Todo esto creó serios problemas. Cuando se cumplió la necesidad especial que había acercado a los dos países, y la relación volvió a la normalidad, la parte estadounidense descubrió que Pakistán estaba muy por debajo de su imagen inflada como aliado. La conducta de Pakistán fue objeto de un intenso escrutinio generalizado en los medios y el Congreso. Y hubo gritos de traición.

Hubo cargos igualmente fuertes de traición por parte de paquistaníes. La mayoría de los paquistaníes, como la mayoría de los extranjeros, tienen poca comprensión de la formación de la política pública en los Estados Unidos y no se dieron cuenta de que los comentarios elogiosos de los líderes estadounidenses eran declaraciones políticas, no declaraciones políticas. Llegaron a pensar en la relación inflada con los EE. UU. como la posición predeterminada natural, no como una posición exagerada de conveniencia. Luego se indignaron cuando Estados Unidos impuso varias sanciones a Pakistán, en la pausa entre los momentos de necesidad de la alianza. Los paquistaníes creían firmemente que su ayuda a los EE. UU. tenía una enorme importancia, especialmente en la guerra de Afganistán de la década de 1980 y la guerra contra el terrorismo. Sienten que después del 11 de septiembre no solo dieron ayuda sino que también sufrieron terriblemente las consecuencias de la guerra en Afganistán.

Un sur de Asia cambiado

¿A dónde vamos desde aquí? El sur de Asia ha cambiado y también la forma en que las grandes potencias se relacionan con él. Después de uno de los peores períodos en la historia de las relaciones recientemente, debido en gran parte a la turbulenta guerra de Afganistán y al aumento de las relaciones entre India y EE. UU., los lazos entre Pakistán y EE. UU. podrían ver cierta estabilidad y un nuevo significado en las manos firmes de Biden. Estados Unidos ahora puede estar considerando la relación como parte de sus intereses más amplios en el sur de Asia, que están relacionados con la geopolítica, la región y la seguridad. Algunos intereses serán atendidos por India, mientras que otros serán mejor atendidos por Pakistán. Estas dos relaciones ahora sirven a diferentes propósitos de los EE. UU., algunos de los cuales entran en conflicto y otros se superponen. Para maximizar los beneficios de ambas relaciones, especialmente de los asuntos posiblemente más importantes con India, Washington se mantendrá alejado de las disputas entre India y Pakistán, excepto para la gestión de crisis.

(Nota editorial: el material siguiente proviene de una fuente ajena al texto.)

(** * Scan session of the code-overlay screen (src/App.tsx)

    A shallow embedding of the [App] component: the coordinate mapping that
    [onCodeScanned] applies to every detected code, the React state it
    updates ([isScanning], [boxes], [uniqueCodes], [timerRef]) and the
    timeouts of the JavaScript runtime that it schedules and cancels.

    JavaScript numbers are IEEE 754 binary64 values; they are embedded as
    Rocq's primitive floats, whose [*], [/] and [-] are the same
    round-to-nearest operations. *)

From Stdlib Require Import Floats Ascii.
From stdpp Require Import gmap strings list pretty.

Abbreviation number := float.

(** ** Data model *)

(** [code.value] is [string | undefined] in the scanner's typings and is
    tested against both [undefined] and [null] by the handler. *)
Inductive CodeValue : Type :=
  | Undefined
  | Null
  | Str (s : string).

#[global] Instance CodeValue_eq_dec : EqDecision CodeValue.
Proof. solve_decision. Defined.

Module Point.
Record t : Type := mk { x : number; y : number }.
End Point.

Module Rect.
Record t : Type := mk { x : number; y : number; width : number; height : number }.
End Rect.

(** The [frame] argument of [onCodeScanned]. *)
Module Frame.
Record t : Type := mk { width : number; height : number }.
End Frame.

(** One element of the [codes] argument. *)
Module Code.
Record t : Type := mk {
  value : CodeValue;
  frame : Rect.t;
  corners : list Point.t
}.
End Code.

(** One element of the [boxes] state; [corners] is a plain JS object used as
    a map from property names to numbers. *)
Module Box.
Record t : Type := mk {
  x : number;
  y : number;
  width : number;
  height : number;
  corners : gmap string number
}.
End Box.

(** One element of the [uniqueCodes] state. *)
Module Entry.
Record t : Type := mk { value : CodeValue; scanTime : number }.
End Entry.

(** ** Array helpers *)

(** [arr.reduce((acc, item, index) => ..., init)]: a left fold that also
    passes the position, counted from [index]. *)
Fixpoint reduce_from {A B : Type} (f : B -> A -> nat -> B)
    (acc : B) (index : nat) (arr : list A) : B :=
  match arr with
  | [] => acc
  | item :: rest => reduce_from f (f acc item index) (S index) rest
  end.

Definition reduce {A B : Type} (f : B -> A -> nat -> B) (arr : list A) (init : B) : B :=
  reduce_from f init 0 arr.

(** The template literal [`point${index + 1}x`] (and [...y]). *)
Definition pointKey (index : nat) (axis : string) : string :=
  "point" +:+ pretty (index + 1) +:+ axis.

(** ** Reading the clock

    [Date.now()] is called once before the codes are mapped and once for
    every code.  A handler invocation is run against an oracle [now] that
    gives the result of its k-th call; the monad threads k. *)
Module Clock.
Definition M (A : Type) : Type := (nat -> number) -> nat -> A * nat.

Definition ret {A : Type} (a : A) : M A := fun _ k => (a, k).

Definition bind {A B : Type} (m : M A) (f : A -> M B) : M B :=
  fun now k => let (a, k') := m now k in f a now k'.

Definition Date_now : M number := fun now k => (now k, S k).

(** [arr.map(f)] for a callback that reads the clock. *)
Fixpoint mapM {A B : Type} (f : A -> M B) (arr : list A) : M (list B) :=
  match arr with
  | [] => ret []
  | a :: rest =>
      bind (f a) (fun b => bind (mapM f rest) (fun bs => ret (b :: bs)))
  end.

Definition run {A : Type} (m : M A) (now : nat -> number) : A := fst (m now 0).
End Clock.

Notation "x <- m ;; k" := (Clock.bind m (fun x => k))
  (at level 100, m at next level, right associativity).

(** ** Component state and the runtime's timeouts

    [timers] is the runtime's table of live timeouts (handle and due time in
    milliseconds of event-loop time); every timeout of this component has
    the same callback, [clearCallback].  Handles are positive, hence truthy.
    [fired] logs the handles whose callback has run. *)
Record World : Type := mkWorld {
  isScanning : bool;
  boxes : list Box.t;
  uniqueCodes : list Entry.t;
  timerRef : option positive;
  timers : list (positive * nat);
  nextHandle : positive;
  time : nat;
  fired : list positive
}.

Definition setIsScanning (b : bool) (w : World) : World :=
  mkWorld b (boxes w) (uniqueCodes w) (timerRef w)
          (timers w) (nextHandle w) (time w) (fired w).

Definition setBoxes (bs : list Box.t) (w : World) : World :=
  mkWorld (isScanning w) bs (uniqueCodes w) (timerRef w)
          (timers w) (nextHandle w) (time w) (fired w).

Definition setUniqueCodes (es : list Entry.t) (w : World) : World :=
  mkWorld (isScanning w) (boxes w) es (timerRef w)
          (timers w) (nextHandle w) (time w) (fired w).

(** [clearTimeout(h)]: the timeout is removed from the table; a handle that
    is not live is ignored. *)
Definition clearTimeout (h : positive) (w : World) : World :=
  mkWorld (isScanning w) (boxes w) (uniqueCodes w) (timerRef w)
          (List.filter (fun t => negb (Pos.eqb (fst t) h)) (timers w))
          (nextHandle w) (time w) (fired w).

(** [timerRef.current = setTimeout(clearCallback, delay)]. *)
Definition setTimeout_timerRef (delay : nat) (w : World) : World :=
  mkWorld (isScanning w) (boxes w) (uniqueCodes w) (Some (nextHandle w))
          (timers w ++ [(nextHandle w, time w + delay)])
          (Pos.succ (nextHandle w)) (time w) (fired w).

(** The arrow function handed to [setTimeout]. *)
Definition clearCallback (w : World) : World :=
  setUniqueCodes [] (setBoxes [] w).

(** [if (timerRef.current) clearTimeout(timerRef.current)]. *)
Definition clearPending (w : World) : World :=
  match timerRef w with
  | Some h => clearTimeout h w
  | None => w
  end.

(** ** The detection handler *)

Section Handler.
Variables screenWidthPixelsRounded screenHeightPixelsRounded pixelRatio : number.

Local Open Scope float_scope.

(** The callback of [code.corners.reduce]: two assignments to [acc], which
    is then returned. *)
Definition cornerReducer (frame : Frame.t)
    (acc : gmap string number) (corner : Point.t) (index : nat) : gmap string number :=
  let acc1 :=
    <[pointKey index "x" :=
        Point.x corner * screenWidthPixelsRounded / Frame.height frame]> acc in
  <[pointKey index "y" :=
      Point.y corner * screenHeightPixelsRounded / Frame.width frame]> acc1.

(** [code.corners.reduce(..., {})]. *)
Definition cornersOf (frame : Frame.t) (cs : list Point.t) : gmap string number :=
  reduce (cornerReducer frame) cs ∅.

(** The callback of [codes.map] that builds one box. *)
Definition boxOf (frame : Frame.t) (code : Code.t) : Box.t :=
  let corners := cornersOf frame (Code.corners code) in
  let x := (Rect.x (Code.frame code) * screenWidthPixelsRounded) / Frame.height frame in
  let y := (Rect.y (Code.frame code) * screenHeightPixelsRounded) / Frame.width frame in
  let width := (Rect.width (Code.frame code) * screenWidthPixelsRounded) / Frame.height frame in
  let height := (Rect.height (Code.frame code) * screenHeightPixelsRounded) / Frame.width frame in
  Box.mk (x / pixelRatio) (y / pixelRatio) (width / pixelRatio) (height / pixelRatio) corners.

Definition newBoxes (codes : list Code.t) (frame : Frame.t) : list Box.t :=
  map (boxOf frame) codes.

(** [data.value !== undefined && data.value !== null]. *)
Definition hasValue (data : Entry.t) : bool :=
  match Entry.value data with
  | Undefined => false
  | Null => false
  | Str _ => true
  end.

(** [codes.map(code => ({value, scanTime: Date.now() - startTime})).filter(...)]. *)
Definition currentFrameValues (startTime : number) (codes : list Code.t)
    : Clock.M (list Entry.t) :=
  mapped <- Clock.mapM (fun code =>
              t <- Clock.Date_now ;;
              Clock.ret (Entry.mk (Code.value code) (t - startTime))) codes ;;
  Clock.ret (List.filter hasValue mapped).

Definition onCodeScanned (codes : list Code.t) (frame : Frame.t)
    (now : nat -> number) (w : World) : World :=
  if isScanning w then
    let w1 := clearPending w in
    if (0 <? length codes)%nat then
      Clock.run
        (startTime <- Clock.Date_now ;;
         let w2 := setBoxes (newBoxes codes frame) w1 in
         values <- currentFrameValues startTime codes ;;
         let w3 := setUniqueCodes values w2 in
         Clock.ret (setTimeout_timerRef 300%nat w3))
        now
    else
      setUniqueCodes [] (setBoxes [] w1)
  else w.
End Handler.

(** ** The event loop *)

(** Callbacks of the timeouts that are due run, each once, and leave the
    table. *)
Definition isDue (now_ms : nat) (t : positive * nat) : bool := (snd t <=? now_ms)%nat.

Definition fireDue (w : World) : World :=
  let due := List.filter (isDue (time w)) (timers w) in
  let rest := List.filter (fun t => negb (isDue (time w) t)) (timers w) in
  let w0 := mkWorld (isScanning w) (boxes w) (uniqueCodes w) (timerRef w)
                    rest (nextHandle w) (time w) (fired w) in
  foldl (fun acc t =>
           clearCallback
             (mkWorld (isScanning acc) (boxes acc) (uniqueCodes acc) (timerRef acc)
                      (timers acc) (nextHandle acc) (time acc) (fired acc ++ [fst t])))
        w0 due.

Definition elapse (ms : nat) (w : World) : World :=
  fireDue (mkWorld (isScanning w) (boxes w) (uniqueCodes w) (timerRef w)
                   (timers w) (nextHandle w) (time w + ms) (fired w)).

(** What can happen to a mounted component: the Start and Stop buttons (only
    one of them is rendered at a time), a detection event of the scanner,
    time passing, and the cleanup of the effect that owns the timer (on
    unmount, or before the effect runs again). *)
Inductive Event : Type :=
  | PressStart
  | PressStop
  | CodeScanned (codes : list Code.t) (frame : Frame.t) (now : nat -> number)
  | Elapse (ms : nat)
  | Cleanup.

Section Session.
Variables screenWidthPixelsRounded screenHeightPixelsRounded pixelRatio : number.

Definition step (w : World) (e : Event) : World :=
  match e with
  | PressStart => setIsScanning true w
  | PressStop => setIsScanning false w
  | CodeScanned codes frame now =>
      onCodeScanned screenWidthPixelsRounded screenHeightPixelsRounded pixelRatio
                    codes frame now w
  | Elapse ms => elapse ms w
  | Cleanup => clearPending w
  end.

Definition run (evs : list Event) (w : World) : World := foldl step w evs.

(** The state after the first render: [useState(false)], [useState([])]
    twice, [useRef(null)]; no timeout of the component is live. *)
Definition initial : World := mkWorld false [] [] None [] 1%positive 0 [].

Definition reachable (w : World) : Prop := exists evs, run evs initial = w.
End Session.

(** ** The claims in the spec's words *)

(** A value that is neither [undefined] nor [null]. *)
Definition definedValue (v : CodeValue) : Prop := v <> Undefined /\ v <> Null.

#[global] Instance definedValue_dec (v : CodeValue) : Decision (definedValue v).
Proof.
  refine (match v with
          | Str _ => left _
          | _ => right _
          end); unfold definedValue; [tauto | tauto | split; discriminate].
Defined.

(** The spec's description of [uniqueCodes]: every code is mapped to its
    value and the time read for it minus [startTime], then the entries
    without a value are dropped. *)
Definition spec_uniqueCodes (now : nat -> number) (codes : list Code.t) : list Entry.t :=
  filter (fun e => definedValue (Entry.value e))
         (imap (fun i code =>
                  Entry.mk (Code.value code) (PrimFloat.sub (now (S i)) (now 0%nat)))
               codes).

Pakistán necesita aprender de su incomprendida historia de relaciones y ajustarse a los tiempos tan cambiantes. Debido a la intensificación de la competencia entre EE. UU. y China, la ubicación geopolítica de Pakistán y sus estrechos vínculos con China pueden funcionar tanto como un activo como un pasivo. Depende de lo que haga Pakistán. Washington no puede dejar a Islamabad completamente dependiente de China y útil solo para los propósitos estratégicos de Beijing. Pero para ser útil tanto a EE. UU. como a China, Pakistán debe fortalecerse internamente, aumentar su contribución a los esfuerzos de paz en la región, ayudar a estabilizar Afganistán y mejorar su potencial como socio económico. En última instancia, lo que es bueno para Pakistán será bueno para las relaciones entre Pakistán y Estados Unidos.

Finalmente, Pakistán debería reducir sus expectativas sobre EE. UU. y tratar de reducir las expectativas de Washington sobre Islamabad. Debería tratar la relación con los EE. UU. como algo necesario, pero no crítico.